Seit dem frühen elften Jahrhundert braut man im Kloster Weltenburg am Donaudurchbruch zwischen Regensburg und Ingolstadt Bier. Die hier ansässige Benediktinerabtei ist allerdings seit den 1970er Jahren selbst nicht mehr in den Herstellungsprozess eingebunden.

Kloster Weltenburg, Bild S. Oemisch, Quelle Wikimedia Commons , https://creativecommons.org/licenses/by-sa/4.0/deed.en
Auch in modernen Zeiten kann die Brauerei offensichtlich hervorragend mithalten, wie sich bei den World Beer Awards 2025 in Berlin zeigte. Hier wurde das Weltenburger Kloster Hell am 10. Juni als Deutschlands bestes Helles ausgezeichnet.

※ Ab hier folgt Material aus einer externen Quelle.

(** the capacity is not an upper bound on the active entries: with capacity 1,
    putting b demotes a, and putting (or getting) a again resurrects it beside b,
    because Put only evicts for keys absent from the map. *)
Theorem lru_resurrection_exceeds_capacity :
  let c := lru_run [OpPut "a" (raiden_block 1); OpPut "b" (raiden_block 2)]
             (LRUCache_new (K := string) (V := RaidenBlockId) 1) in
  active_size c = 1%nat ∧ capacity_ c = 1%nat ∧
  active_size (lru_step (OpPut "a" (raiden_block 1)) c) = 2%nat ∧
  active_size (lru_step (OpGet "a") c) = 2%nat ∧
  (Put "a" (raiden_block 1) c).1 = None.
Proof. vm_compute. repeat split. Qed.

(** ** Witnesses *)
Definition example_ops : list (lru_op string RaidenBlockId) :=
  [OpPut "a" (raiden_block 1); OpPut "b" (raiden_block 2); OpGetAndPin "a";
   OpPut "c" (raiden_block 3)].
Definition example_cache : LRUCache string RaidenBlockId := lru_run example_ops (LRUCache_new 2).

Lemma example_cache_wf : wf example_cache.
Proof. apply (lru_run_wf 2 example_ops). vm_compute. reflexivity. Qed.

Lemma lru_reachable_structure_witness :
  cache_size example_cache = (active_size example_cache + 1)%nat.
Proof.
  apply (lru_reachable_structure 2 example_ops ltac:(vm_compute; reflexivity)).
Defined.

Lemma lru_evictable_count_exact_witness : (0 < NumEvictableHostBlocks example_cache)%nat.
Proof.
  eapply (proj2 (lru_evictable_count_exact 2 example_ops ltac:(vm_compute; reflexivity)) "c"%string);
    vm_compute; reflexivity.
Defined.

Lemma lru_pinned_protected_witness :
  is_Some (map_ (lru_step (OpPut "d" (raiden_block 4)) example_cache) !! "a"%string).
Proof.
  apply (lru_pinned_protected 2 example_ops (OpPut "d" (raiden_block 4)) "a"%string).
  - vm_compute. reflexivity.
  - vm_compute. reflexivity.
  - discriminate.
Defined.

Lemma lru_Put_new_witness :
  pinned_list_ (Put "d"%string (raiden_block 4) example_cache).2 = ["a"%string].
Proof.
  pose proof (lru_Put_new example_cache "d"%string (raiden_block 4) example_cache_wf
    ltac:(vm_compute; reflexivity)) as Hw.
  destruct (Put "d"%string (raiden_block 4) example_cache) as [e c'].
  destruct Hw as (_ & Hw & _). cbn [snd]. rewrite Hw. vm_compute. reflexivity.
Defined.

Lemma lru_GetEvictableKeys_spec_witness :
  GetEvictableKeys 5 example_cache = ["b"; "c"]%string ∧ NoDup (GetEvictableKeys 5 example_cache).
Proof.
  split; [vm_compute; reflexivity|].
  apply (lru_GetEvictableKeys_spec example_cache 5 example_cache_wf).
Defined.

Lemma lru_pin_unpin_roundtrip_witness :
  lru_list_ (Unpin "b" (GetAndPin "b" example_cache).2).2 = ["b"; "c"]%string.
Proof.
  transitivity ("b" :: remove_key "b" (lru_list_ example_cache))%string.
  - apply (lru_pin_unpin_roundtrip example_cache "b"%string
      (mkNode (raiden_block 2) 0 kCandidate) example_cache_wf); vm_compute; reflexivity.
  - vm_compute. reflexivity.
Defined.
Lemma binding_set hash seq s :
  slot_ok s → (0 < String.length hash <= kMaxHashLength)%nat →
  binding (apply_writes (set_writes hash seq) s) = Some (hash, seq).
Proof.
  intros Hs [Hpos Hl]. unfold set_writes, apply_writes. cbn [foldl]. rewrite foldl_app. cbn [foldl].
  change (foldl apply_write (apply_write s (WriteValid 0)) (field_writes hash seq))
    with (apply_writes (field_writes hash seq) (apply_write s (WriteValid 0))).
  rewrite apply_fields by (done || apply Hs). unfold binding. cbn [apply_write me_valid me_hash_len me_hash me_seq].
  unfold kMaxHashLength in *.
  destruct (Z.eqb_spec (Z.of_nat (String.length hash)) 0); [lia|].
  destruct (Z.ltb_spec (Z.of_nat 112) (Z.of_nat (String.length hash))); [lia|]. cbn.
  rewrite Nat2Z.id. unfold copy_into. rewrite <- length_ascii at 1. rewrite take_app_length.
  by rewrite String.string_of_list_ascii_of_string.
Qed.

(** A slot whose [valid] was cleared and not set again shows nothing. *)
Lemma binding_invalid ws s :
  Forall (λ w, ∀ v, w ≠ WriteValid v) ws → binding (apply_writes (WriteValid 0 :: ws) s) = None.
Proof.
  intros Hw. unfold apply_writes. cbn [foldl].
  assert (∀ s, me_valid s = 0 → me_valid (foldl apply_write s ws) = 0) as H.
  { induction Hw as [|w ws Hne _ IH]; intros s' E; [done|]. cbn. apply IH.
    destruct w as [v| | |]; [by destruct (Hne v)|done..]. }
  unfold binding. by rewrite H.
Qed.

(** A store a [Set] or a [Clear] makes: lengths are unsigned. *)
Definition write_ok (w : SlotWrite) : Prop := match w with WriteHashLen len => 0 <= len | _ => True end.
Lemma field_writes_ok hash seq : Forall write_ok (field_writes hash seq).
Proof.
  repeat constructor; [cbn; apply Z.mod_pos_bound; lia|]. apply Forall_forall.
  intros w (i & c & -> & _)%elem_of_lookup_imap_1. done.
Qed.
Lemma set_writes_ok hash seq : Forall write_ok (set_writes hash seq).
Proof. constructor; [done|]. apply Forall_app. split; [apply field_writes_ok|by repeat constructor]. Qed.

Lemma write_slot_ok b ws m :
  Forall write_ok ws → table_ok m → table_ok (write_slot b ws m) ∧ md_num_blocks (write_slot b ws m) = md_num_blocks m.
Proof.
  intros Hws [Hs Hb]. split; [|done]. split; cbn.
  - apply Forall_alter; [done|]. intros s _ Hok. unfold apply_writes. revert s Hok.
    induction Hws as [|w ws Hw _ IH]; intros s Hok; [done|]. cbn. apply IH. unfold slot_ok in *.
    destruct w; cbn; rewrite ?length_insert; cbn in Hw; naive_solver.
  - by rewrite length_alter.
Qed.

Lemma binding_length s hash seq : slot_ok s → binding s = Some (hash, seq) → (0 < String.length hash <= kMaxHashLength)%nat.
Proof.
  intros [Hl Hn] Hb. unfold binding in Hb. case_match; [done|]. case_match eqn:E; [done|]. injection Hb as <- _.
  apply orb_false_iff in E as [E1%Z.eqb_neq E2%Z.ltb_ge]. rewrite <- length_ascii, String.list_ascii_of_string_of_list_ascii.
  rewrite length_take, Hl. lia.
Qed.

Lemma binding_at_write b ws m i :
  table_ok m → 0 <= b → 0 <= i < md_num_blocks m →
  binding_at (write_slot b ws m) i =
    if decide (i = b) then binding (apply_writes ws (rg_slots (md_region m) !!! Z.to_nat i)) else binding_at m i.
Proof.
  intros [_ Hn] Hb Hi. unfold binding_at, write_slot. cbn.
  rewrite lookup_total_alter_Z by lia. by repeat case_decide; subst.
Qed.

Lemma slot_at m i : table_ok m → 0 <= i < md_num_blocks m → slot_ok (rg_slots (md_region m) !!! Z.to_nat i).
Proof.
  intros [Hs Hn] Hi. rewrite Forall_lookup in Hs.
  destruct (lookup_lt_is_Some_2 (rg_slots (md_region m)) (Z.to_nat i)) as [s E]; [lia|].
  rewrite (list_lookup_total_correct _ _ _ E). by eapply Hs.
Qed.

Lemma block_in_range_iff b m : block_in_range b m = true ↔ 0 <= b < md_num_blocks m.
Proof. unfold block_in_range. rewrite andb_true_iff, Z.leb_le, Z.ltb_lt. done. Qed.
Lemma set_accepts_iff b hash m :
  set_accepts b hash m = true ↔
  0 <= b < md_num_blocks m ∧ (0 < String.length hash <= kMaxHashLength)%nat.
Proof. unfold set_accepts. rewrite !andb_true_iff, block_in_range_iff, Nat.ltb_lt, Nat.leb_le. tauto. Qed.

(** [Set] binds its block and leaves the others; [Clear] unbinds its block. *)
Lemma binding_at_Set b hash seq m i :
  table_ok m → set_accepts b hash m = true → 0 <= i < md_num_blocks m →
  binding_at (Set_ b hash seq m).2 i = if decide (i = b) then Some (hash, seq) else binding_at m i.
Proof.
  intros Hm Ha Hi. unfold Set_. rewrite Ha. apply set_accepts_iff in Ha as [Hb Hl]. cbn [negb snd].
  rewrite binding_at_write by (done || lia). case_decide; [|done]. apply binding_set; [by apply slot_at|done].
Qed.
Lemma binding_at_Clear b m i :
  table_ok m → 0 <= b < md_num_blocks m → 0 <= i < md_num_blocks m →
  binding_at (Clear b m).2 i = if decide (i = b) then None else binding_at m i.
Proof.
  intros Hm Hb Hi. unfold Clear. rewrite (proj2 (block_in_range_iff b m) Hb). cbn [negb snd].
  rewrite binding_at_write by (done || lia). case_decide; [|done]. by apply (binding_invalid []).
Qed.
Lemma Set_table_ok b hash seq m : table_ok m → table_ok (Set_ b hash seq m).2 ∧ md_num_blocks (Set_ b hash seq m).2 = md_num_blocks m.
Proof. intros Hm. unfold Set_. case_match; [done|]. apply write_slot_ok; [apply set_writes_ok|done]. Qed.
Lemma Clear_table_ok b m : table_ok m → table_ok (Clear b m).2 ∧ md_num_blocks (Clear b m).2 = md_num_blocks m.
Proof. intros Hm. unfold Clear. case_match; [done|]. apply write_slot_ok; [by repeat constructor|done]. Qed.

Lemma elem_of_ValidEntries m e :
  e ∈ ValidEntries m ↔
  0 <= en_block_id e < md_num_blocks m ∧ binding_at m (en_block_id e) = Some (en_hash e, en_seq e).
Proof.
  unfold ValidEntries. rewrite list_elem_of_omap. setoid_rewrite elem_of_seqZ. split.
  - intros (i & Hi & E). destruct (binding_at m i) as [[h q]|] eqn:Eb; [|done]. injection E as <-. cbn. split; [lia|done].
  - intros [Hi Eb]. exists (en_block_id e). split; [lia|]. rewrite Eb. by destruct e.
Qed.

(** ** Crashes *)

(** The stores of a [Set] that reached the memory before a crash: none, the
    invalidation and some of the plain stores in any order, or all of them. *)
Inductive interrupted (hash : string) (seq : Z) : list SlotWrite → Prop :=
  | int_none : interrupted hash seq []
  | int_fields ws : ws ⊆+ field_writes hash seq → interrupted hash seq (WriteValid 0 :: ws)
  | int_all : interrupted hash seq (set_writes hash seq).

Lemma field_writes_no_valid hash seq ws :
  ws ⊆+ field_writes hash seq → Forall (λ w, ∀ v, w ≠ WriteValid v) ws.
Proof.
  intros Hw. apply Forall_forall. intros w Hin v ->.
  apply (elem_of_submseteq _ _ _ Hin) in Hw. unfold field_writes in Hw.
  apply elem_of_cons in Hw as [?|[?|Hw]%elem_of_cons]; [done|done|].
  apply elem_of_lookup_imap_1 in Hw as (i & c & E & _). done.
Qed.

Lemma interrupted_ok hash seq ws : interrupted hash seq ws → Forall write_ok ws.
Proof.
  intros [|ws' Hw|]; [done| |apply set_writes_ok]. constructor; [done|].
  apply Forall_forall. intros w Hin. apply (elem_of_submseteq _ _ _ Hin) in Hw.
  by apply (proj1 (Forall_forall _ _) (field_writes_ok hash seq)).
Qed.

(** A crash never exposes a torn binding.  Stop an accepted [Set] after any of its
    stores, the plain ones in any order: every other block keeps its binding, and
    the block shows its old binding (nothing was stored), none, or, when every
    store was made, exactly the new hash and stamp; the completed [Set] is the last
    case. *)
Theorem Set_crash_atomic m block_id hash seq ws :
  table_ok m → set_accepts block_id hash m = true → interrupted hash seq ws →
  let m' := write_slot block_id ws m in
  (∀ e, en_block_id e ≠ block_id → e ∈ ValidEntries m' ↔ e ∈ ValidEntries m) ∧
  (ws = [] ∧ m' = m ∨
   (∀ e, e ∈ ValidEntries m' → en_block_id e ≠ block_id) ∨
   ws = set_writes hash seq ∧ (OkStatus, m') = Set_ block_id hash seq m ∧
   ∀ e, en_block_id e = block_id → e ∈ ValidEntries m' ↔ e = mkEntry block_id hash seq).
Proof.
  intros Hm Ha Hi m'. pose proof Ha as [Hb Hl]%set_accepts_iff. unfold m'.
  assert (∀ i, 0 <= i < md_num_blocks m → i ≠ block_id → binding_at (write_slot block_id ws m) i = binding_at m i) as Ho.
  { intros i Hir Hne. rewrite binding_at_write by (done || lia). by rewrite decide_False. }
  split; [|destruct Hi as [|ws Hws|]].
  - intros e Hne. rewrite !elem_of_ValidEntries. cbn. split; intros [Hr E]; (split; [done|]);
      [rewrite <- Ho|rewrite Ho]; done.
  - left. split; [done|]. unfold write_slot, set_slots. rewrite list_alter_id; [by destruct m as [[] ?]|done].
  - right; left. intros e [Hr E]%elem_of_ValidEntries Hbe. cbn in Hr.
    rewrite binding_at_write in E by (done || lia). rewrite decide_True in E by done.
    rewrite binding_invalid in E by (by eapply field_writes_no_valid). done.
  - right; right. split; [done|]. split; [unfold Set_; by rewrite Ha|].
    intros [b h q] Hbe. cbn in Hbe. subst b. rewrite elem_of_ValidEntries. cbn [en_block_id en_hash en_seq].
    pose proof (binding_at_Set block_id hash seq m block_id Hm Ha Hb) as E. unfold Set_ in E. rewrite Ha in E.
    cbn [negb snd] in E. rewrite decide_True in E by done. rewrite E. cbn. naive_solver.
Qed.

(** Everything that happens to a formatted region: calls, and a [Set] cut short. *)
Inductive table_step (m : KVCacheMetadata) : KVCacheMetadata → Prop :=
  | ts_set b hash seq : table_step m (Set_ b hash seq m).2
  | ts_clear b : table_step m (Clear b m).2
  | ts_torn b hash seq ws : set_accepts b hash m = true → interrupted hash seq ws →
      table_step m (write_slot b ws m).

Lemma table_steps_header m m' :
  rtc table_step m m' → table_ok m →
  table_ok m' ∧ md_num_blocks m' = md_num_blocks m ∧ rg_header (md_region m') = rg_header (md_region m) ∧
  rg_data (md_region m') = rg_data (md_region m) ∧ rg_size (md_region m') = rg_size (md_region m).
Proof.
  induction 1 as [|m m1 m2 Hs _ IH]; [done|]. intros Hm.
  assert (table_ok m1 ∧ md_num_blocks m1 = md_num_blocks m ∧ rg_header (md_region m1) = rg_header (md_region m) ∧
    rg_data (md_region m1) = rg_data (md_region m) ∧ rg_size (md_region m1) = rg_size (md_region m)) as (H1 & E1 & E2 & E3 & E4).
  { destruct Hs; [unfold Set_; case_match|unfold Clear; case_match|]; cbn [snd];
      try (split; [done|repeat split; done]); (split; [apply write_slot_ok; [|done]|done]);
      [apply set_writes_ok|by repeat constructor|by eapply interrupted_ok]. }
  destruct (IH H1) as (? & ? & ? & ? & ?). split; [done|]. repeat split; congruence.
Qed.

Lemma c_string_padded (l : list ascii) n : Ascii.zero ∉ l → c_string (l ++ zeros n) = l.
Proof.
  induction l as [|c l IH]; intros Hz; cbn.
  - by destruct n; cbn.
  - rewrite bool_decide_false by set_solver. f_equal. apply IH. set_solver.
Qed.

Im Januar 2026 berichtet nun der SPIEGEL, dass der Betreiber der Weltenburger Brauerei, die Regensburger Bischofshofer Brauerei, verkauft wird. Infolgedessen übernimmt die Brauerei Schneider auch die Braustätte in Weltenburg zum 1. Januar 2027. Die insbesondere für ihr Weißbier bekannte Münchner Brauerei schließt dann zwar den Standort in Regensburg, plant aber, alle 21 Arbeitsplätze im Kloster am Fluss zu erhalten.